(Saved data entries)
***

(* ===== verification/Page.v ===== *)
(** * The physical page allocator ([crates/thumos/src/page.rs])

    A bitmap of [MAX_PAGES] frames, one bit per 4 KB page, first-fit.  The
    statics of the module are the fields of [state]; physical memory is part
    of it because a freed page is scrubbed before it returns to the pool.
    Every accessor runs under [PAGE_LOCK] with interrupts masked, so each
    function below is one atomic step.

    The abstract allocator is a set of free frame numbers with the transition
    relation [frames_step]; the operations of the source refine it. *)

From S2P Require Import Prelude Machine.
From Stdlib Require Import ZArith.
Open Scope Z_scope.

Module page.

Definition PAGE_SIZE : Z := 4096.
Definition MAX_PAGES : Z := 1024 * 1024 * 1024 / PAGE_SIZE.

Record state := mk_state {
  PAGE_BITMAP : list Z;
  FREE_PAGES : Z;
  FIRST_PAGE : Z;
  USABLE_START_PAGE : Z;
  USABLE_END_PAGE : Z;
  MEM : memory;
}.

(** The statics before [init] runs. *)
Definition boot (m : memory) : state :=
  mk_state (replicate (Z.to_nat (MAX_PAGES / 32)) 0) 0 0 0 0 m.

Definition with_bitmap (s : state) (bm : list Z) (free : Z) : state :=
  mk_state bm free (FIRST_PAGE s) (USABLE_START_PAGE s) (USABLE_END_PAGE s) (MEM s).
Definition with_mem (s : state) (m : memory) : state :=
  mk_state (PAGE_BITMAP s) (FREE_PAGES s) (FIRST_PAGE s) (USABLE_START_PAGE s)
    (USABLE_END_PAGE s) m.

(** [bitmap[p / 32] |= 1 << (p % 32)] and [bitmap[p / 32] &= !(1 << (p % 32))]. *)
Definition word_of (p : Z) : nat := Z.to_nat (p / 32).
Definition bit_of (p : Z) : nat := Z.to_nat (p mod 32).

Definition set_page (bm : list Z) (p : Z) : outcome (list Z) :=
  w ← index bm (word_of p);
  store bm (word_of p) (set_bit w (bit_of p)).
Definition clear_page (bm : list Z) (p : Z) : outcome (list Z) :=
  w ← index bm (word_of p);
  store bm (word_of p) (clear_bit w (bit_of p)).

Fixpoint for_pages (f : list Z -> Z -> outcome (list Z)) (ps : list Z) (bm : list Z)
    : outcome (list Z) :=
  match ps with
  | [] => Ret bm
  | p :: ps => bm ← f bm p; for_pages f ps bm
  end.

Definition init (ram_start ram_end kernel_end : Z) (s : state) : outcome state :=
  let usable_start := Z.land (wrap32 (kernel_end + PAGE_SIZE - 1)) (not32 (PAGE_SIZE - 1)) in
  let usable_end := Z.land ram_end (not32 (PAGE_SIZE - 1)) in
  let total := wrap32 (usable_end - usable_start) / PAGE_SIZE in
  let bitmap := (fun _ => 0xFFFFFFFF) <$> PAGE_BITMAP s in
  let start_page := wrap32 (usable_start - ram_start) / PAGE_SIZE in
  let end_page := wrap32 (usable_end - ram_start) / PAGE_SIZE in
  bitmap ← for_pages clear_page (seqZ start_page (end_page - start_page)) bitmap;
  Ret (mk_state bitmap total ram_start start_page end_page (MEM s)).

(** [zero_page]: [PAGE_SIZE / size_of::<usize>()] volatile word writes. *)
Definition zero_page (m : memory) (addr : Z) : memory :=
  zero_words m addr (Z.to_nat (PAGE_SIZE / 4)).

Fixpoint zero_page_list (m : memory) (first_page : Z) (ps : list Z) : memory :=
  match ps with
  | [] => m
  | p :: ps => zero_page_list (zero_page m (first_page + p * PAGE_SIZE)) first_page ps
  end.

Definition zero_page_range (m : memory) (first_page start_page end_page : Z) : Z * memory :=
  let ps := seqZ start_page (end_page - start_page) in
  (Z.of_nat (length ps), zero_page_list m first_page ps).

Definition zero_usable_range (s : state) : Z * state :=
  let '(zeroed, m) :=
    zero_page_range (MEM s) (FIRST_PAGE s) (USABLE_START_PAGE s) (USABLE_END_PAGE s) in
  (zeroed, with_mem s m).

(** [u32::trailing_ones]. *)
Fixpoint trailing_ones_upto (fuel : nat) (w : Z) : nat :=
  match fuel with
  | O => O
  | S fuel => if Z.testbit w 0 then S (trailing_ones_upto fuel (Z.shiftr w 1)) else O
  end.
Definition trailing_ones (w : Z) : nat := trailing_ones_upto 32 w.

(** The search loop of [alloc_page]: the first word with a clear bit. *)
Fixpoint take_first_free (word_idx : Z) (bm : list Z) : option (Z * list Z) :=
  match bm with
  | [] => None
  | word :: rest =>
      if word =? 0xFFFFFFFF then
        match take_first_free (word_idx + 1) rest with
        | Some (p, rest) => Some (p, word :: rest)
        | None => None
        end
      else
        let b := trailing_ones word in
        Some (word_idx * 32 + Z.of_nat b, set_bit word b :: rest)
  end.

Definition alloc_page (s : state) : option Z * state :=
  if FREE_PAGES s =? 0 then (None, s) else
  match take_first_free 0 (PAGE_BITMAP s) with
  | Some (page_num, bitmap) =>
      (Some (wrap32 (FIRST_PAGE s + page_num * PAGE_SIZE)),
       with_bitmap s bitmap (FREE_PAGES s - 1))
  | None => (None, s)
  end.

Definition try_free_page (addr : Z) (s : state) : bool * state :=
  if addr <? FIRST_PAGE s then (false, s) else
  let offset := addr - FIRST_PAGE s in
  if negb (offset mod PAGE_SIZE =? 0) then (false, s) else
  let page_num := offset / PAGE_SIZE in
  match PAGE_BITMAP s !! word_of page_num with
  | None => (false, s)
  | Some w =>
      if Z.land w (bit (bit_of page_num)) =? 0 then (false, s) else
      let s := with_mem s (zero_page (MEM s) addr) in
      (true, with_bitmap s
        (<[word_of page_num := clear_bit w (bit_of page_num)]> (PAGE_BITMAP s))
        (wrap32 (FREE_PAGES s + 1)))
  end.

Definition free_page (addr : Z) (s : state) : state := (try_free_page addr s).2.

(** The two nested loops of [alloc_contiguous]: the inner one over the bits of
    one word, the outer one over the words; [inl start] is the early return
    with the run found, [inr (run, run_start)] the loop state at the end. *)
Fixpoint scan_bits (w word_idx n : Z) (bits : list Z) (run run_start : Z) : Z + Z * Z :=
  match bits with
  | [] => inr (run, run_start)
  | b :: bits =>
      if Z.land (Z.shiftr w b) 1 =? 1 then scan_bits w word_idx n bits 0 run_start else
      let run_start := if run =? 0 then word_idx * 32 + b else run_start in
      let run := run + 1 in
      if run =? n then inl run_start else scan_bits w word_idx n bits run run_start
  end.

***

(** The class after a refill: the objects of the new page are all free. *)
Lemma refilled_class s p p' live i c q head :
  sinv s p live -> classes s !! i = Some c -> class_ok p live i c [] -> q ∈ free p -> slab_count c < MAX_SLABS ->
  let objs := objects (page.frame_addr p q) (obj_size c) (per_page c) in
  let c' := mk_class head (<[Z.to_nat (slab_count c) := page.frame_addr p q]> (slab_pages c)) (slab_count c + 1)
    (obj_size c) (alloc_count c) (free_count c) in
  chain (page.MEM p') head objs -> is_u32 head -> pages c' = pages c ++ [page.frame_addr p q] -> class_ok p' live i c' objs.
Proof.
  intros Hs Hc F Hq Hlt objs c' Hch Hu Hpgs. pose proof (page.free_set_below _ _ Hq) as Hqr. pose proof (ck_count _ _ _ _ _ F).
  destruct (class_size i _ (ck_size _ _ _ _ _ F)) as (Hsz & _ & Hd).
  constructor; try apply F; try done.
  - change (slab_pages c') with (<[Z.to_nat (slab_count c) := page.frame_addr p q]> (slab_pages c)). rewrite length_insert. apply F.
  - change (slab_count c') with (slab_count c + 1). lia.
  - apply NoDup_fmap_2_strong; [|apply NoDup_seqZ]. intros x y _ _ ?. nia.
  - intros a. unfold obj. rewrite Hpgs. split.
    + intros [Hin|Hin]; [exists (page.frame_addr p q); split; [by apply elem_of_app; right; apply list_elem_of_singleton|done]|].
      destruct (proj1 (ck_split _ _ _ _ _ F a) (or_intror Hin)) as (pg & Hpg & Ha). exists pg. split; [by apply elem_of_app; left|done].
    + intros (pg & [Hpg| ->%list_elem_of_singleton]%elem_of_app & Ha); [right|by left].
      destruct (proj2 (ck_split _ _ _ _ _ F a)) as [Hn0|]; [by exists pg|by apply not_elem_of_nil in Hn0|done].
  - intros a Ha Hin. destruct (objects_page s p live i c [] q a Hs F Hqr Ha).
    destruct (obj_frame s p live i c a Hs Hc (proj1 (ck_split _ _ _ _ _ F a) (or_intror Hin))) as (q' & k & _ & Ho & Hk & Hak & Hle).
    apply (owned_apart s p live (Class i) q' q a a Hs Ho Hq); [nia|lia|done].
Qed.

***

→ TASK ITEM: What is needed is an exact copy of the lines above, from the one containing "Fixpoint take_first_free (word_idx" through the one containing "if negb (offset", with nothing added.

→ OUTPUT FOR THIS EXERCISE:
Fixpoint take_first_free (word_idx : Z) (bm : list Z) : option (Z * list Z) :=
  match bm with
  | [] => None
  | word :: rest =>
      if word =? 0xFFFFFFFF then
        match take_first_free (word_idx + 1) rest with
        | Some (p, rest) => Some (p, word :: rest)
        | None => None
        end
      else
        let b := trailing_ones word in
        Some (word_idx * 32 + Z.of_nat b, set_bit word b :: rest)
  end.

Definition alloc_page (s : state) : option Z * state :=
  if FREE_PAGES s =? 0 then (None, s) else
  match take_first_free 0 (PAGE_BITMAP s) with
  | Some (page_num, bitmap) =>
      (Some (wrap32 (FIRST_PAGE s + page_num * PAGE_SIZE)),
       with_bitmap s bitmap (FREE_PAGES s - 1))
  | None => (None, s)
  end.

Definition try_free_page (addr : Z) (s : state) : bool * state :=
  if addr <? FIRST_PAGE s then (false, s) else
  let offset := addr - FIRST_PAGE s in
  if negb (offset mod PAGE_SIZE =? 0) then (false, s) else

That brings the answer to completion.